Trovo che la scelta redazionale sia pertinente, proprio perchè evidenzia quella che dovrebbe essere un’innaturale contaminazione fra sinistra e pacifisti con settori della destra estrema, peraltro ben conosciuti per i loro ripetuti tentativi di infiltrarsi nei movimenti. La frase è usata ed abusata, ma mi torna in mente con prepotenza: “il sonno della ragione genera mostri”.
Essendo piuttosto allergico a certe contaminazioni ed a scanso di equivoci, mi piace rimarcare che l’appello che stiamo promuovendo si rivolge alle forze democratiche ed antifasciste, naturali portatrici delle istanze di giustizia e libertà. Il fatto che i fascisti sostengano il macellaio di Damasco è altrettanto naturale, e bene avete fatto a metterlo in evidenza.

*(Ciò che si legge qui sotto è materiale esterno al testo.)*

(** *** No matching route *)

(** C7: for an http request that no registered route of its method
    matches, [handleRequest] calls the default handler, with [params]
    absent, when one is set; when none is set it returns [undefined],
    normally, having called only the match callbacks. *)
Theorem unmatched_request_goes_to_default_handler now request event s :
  let options := match_options new_URL request event in
  let routes := routes_of (this s) (Request.method request) in
  is_http new_URL request = true ->
  Forall (no_match heap options) routes ->
  match _defaultHandler (this s) with
  | Some d =>
      exists result tail,
        handleRequest heap new_URL now request event s =
          (Normal result,
           {| this := this s;
              log := (log s ++ match_calls now options routes)
                     ++ [(now, CallHandle DefaultHandler
                                 (handler_options new_URL request event None))]
                     ++ tail |})
        /\ Forall (fun c => is_catch_call c = true) tail
        /\ (_catchHandler (this s) = None ->
            result = response_of d now
                       (handler_options new_URL request event None))
  | None =>
      handleRequest heap new_URL now request event s =
        (Normal None,
         {| this := this s; log := log s ++ match_calls now options routes |})
  end.
Proof.
  intros options routes Hhttp Hnone.
  assert (findMatchingRoute heap now options s =
            (Normal (None, None),
             {| this := this s;
                log := log s ++ match_calls now options routes |}))
    as Hfind.
  { rewrite findMatchingRoute_run. by apply loop_none. }
  destruct (_defaultHandler (this s)) as [d|] eqn:Hdefault.
  - apply (handleRequest_calls _ _ _ _ _ _ _ DefaultHandler d Hhttp Hfind);
      [done|]. cbn. by rewrite Hdefault.
  - apply (handleRequest_unhandled _ _ _ _ _ _ _ Hhttp Hfind); [done|].
    cbn. by rewrite Hdefault.
Qed.

(** *** Unregistering *)

(** C3, as the code has it: [unregisterRoute] fails with
    'unregister-route-but-not-found-with-method' when the table has no
    array for the route's method (no route was ever registered under it);
    it fails with 'unregister-route-route-not-registered' when the
    method's array, empty or not, does not hold the route by identity;
    otherwise it removes the first entry identical to the route, and only
    that one, keeping the order of the others and every other array. *)
Theorem unregisterRoute_removes_first_identical route s :
  let method := Route.method (heap route) in
  (_routes (this s) !! method = None ->
   unregisterRoute heap route s =
     (Thrown (VWorkboxError "unregister-route-but-not-found-with-method"
                [("method", method)]), s))
  /\ (forall l,
        _routes (this s) !! method = Some l -> route ∉ l ->
        unregisterRoute heap route s =
          (Thrown (VWorkboxError "unregister-route-route-not-registered" []), s))
  /\ (forall l1 l2,
        _routes (this s) !! method = Some (l1 ++ route :: l2) -> route ∉ l1 ->
        unregisterRoute heap route s =
          (Normal tt,
           {| this := {| _routes := <[method := l1 ++ l2]> (_routes (this s));
                         _defaultHandler := _defaultHandler (this s);
                         _catchHandler := _catchHandler (this s) |};
              log := log s |})).
Proof.
  intros method. unfold unregisterRoute. fold method.
  rewrite bind_run. cbn [get_this]. split; [|split].
  - by intros ->.
  - intros l -> Hnotin. unfold indexOf. by rewrite indexOf_from_absent.
  - intros l1 l2 Hl Hnotin. rewrite Hl. unfold indexOf.
    rewrite indexOf_from_first by done. rewrite Z.add_0_l.
    destruct (-1 <? Z.of_nat (length l1))%Z eqn:Hlt;
      [|apply Z.ltb_ge in Hlt; lia].
    cbn [set_routes].
    rewrite (alter_lookup_insert _ _ _ _ Hl). by rewrite splice1_first.
Qed.

(** C10: when [unregisterRoute] throws, with either error, the state it
    leaves is the state it found: the whole route table, the two handlers
    and the log are unchanged. *)
Theorem unregisterRoute_failure_changes_nothing route s err s' :
  unregisterRoute heap route s = (Thrown err, s') ->
  s' = s
  /\ (err = VWorkboxError "unregister-route-but-not-found-with-method"
              [("method", Route.method (heap route))]
      \/ err = VWorkboxError "unregister-route-route-not-registered" []).
Proof.
  unfold unregisterRoute. rewrite bind_run. cbn [get_this].
  destruct (_routes (this s) !! Route.method (heap route)) as [l|].
  - destruct (-1 <? indexOf route l)%Z; [done|].
    intros [= <- <-]. auto.
  - intros [= <- <-]. auto.
Qed.

(** *** Failing handlers *)

Lemma catch_calls_app l1 l2 :
  catch_calls (l1 ++ l2) = (catch_calls l1 + catch_calls l2)%nat.
Proof. unfold catch_calls. by rewrite filter_app, length_app. Qed.

Lemma catch_calls_match_calls now options routes :
  catch_calls (match_calls now options routes) = 0%nat.
Proof.
  unfold catch_calls, match_calls.
  induction routes as [|r routes IH]; [done|].
  rewrite fmap_cons, filter_cons_False; [done|]. by cbn.
Qed.

Lemma findMatchingRoute_state now options s found s1 :
  findMatchingRoute heap now options s = (Normal found, s1) ->
  this s1 = this s /\ catch_calls (log s1) = catch_calls (log s).
Proof.
  destruct (findMatchingRoute_total now options s) as (found' & called & ->).
  intros [= _ <-]. cbn [this log].
  rewrite catch_calls_app, catch_calls_match_calls. split; [done|lia].
Qed.

Lemma resolved_is_not_catch r route callee h t options :
  resolved heap r route = Some (callee, h) ->
  catch_calls [(t, CallHandle callee options)] = 0%nat.
Proof.
  unfold resolved. destruct route as [route|].
  - by intros [= <- _].
  - destruct (_defaultHandler r); [|done]. by intros [= <- _].
Qed.

Lemma catch_calls_catch t options :
  catch_calls [(t, CallHandle CatchHandler options)] = 1%nat.
Proof. reflexivity. Qed.

(** C4: when the handler that [handleRequest] resolves throws
    synchronously, [handleRequest] still returns a promise, normally; with
    a catch handler set, the catch handler is called exactly once more
    than before; with none set, the promise returned is rejected with the
    thrown value and the catch handler is not called. *)
Theorem synchronous_throw_becomes_rejection
    now request event s route params s1 callee h err :
  let options := handler_options new_URL request event params in
  is_http new_URL request = true ->
  findMatchingRoute heap now (match_options new_URL request event) s
    = (Normal (route, params), s1) ->
  resolved heap (this s) route = Some (callee, h) ->
  handle h now options = Throws err ->
  exists p s',
    handleRequest heap new_URL now request event s = (Normal (Some p), s')
    /\ match _catchHandler (this s) with
       | Some _ => catch_calls (log s') = S (catch_calls (log s))
       | None => p = SettlesAt now (Rejected err)
                 /\ catch_calls (log s') = catch_calls (log s)
       end.
Proof.
  intros options Hhttp Hfind Hres Hthrow.
  destruct (findMatchingRoute_state _ _ _ _ _ Hfind) as [Hthis Hcount].
  rewrite (handleRequest_handled _ _ _ _ _ _ _ _ _ Hhttp Hfind Hthis Hres).
  cbn zeta. fold options. rewrite Hthrow. unfold Promise_reject at 1.
  destruct (_catchHandler (this s)) as [c|].
  - eexists _, _. split; [reflexivity|]. cbn [log].
    rewrite !catch_calls_app, Hcount, (resolved_is_not_catch _ _ _ _ _ _ Hres).
    rewrite catch_calls_catch. lia.
  - eexists _, _. split; [reflexivity|]. cbn [log]. split; [done|].
    rewrite catch_calls_app, Hcount, (resolved_is_not_catch _ _ _ _ _ _ Hres).
    lia.
Qed.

Non crediamo di aver dato troppa importanza. Piuttosto registriamo, grazie alla sintesi di Giordana, i limiti e anche le meschinità di certe sigle ancorate a vecchie ideologie e dirette essenzialmente da gente un po’ ignorante. Per loro, la storia comincia con la guerra libica del 2011. Non sanno parlare altro di Libia. Ce ne ricorderemo quando verranno a chiedere soldi o quando torneranno in Libano a fare i loro progettini di “cooperazione allo sviluppo”. Siamo sconcertati.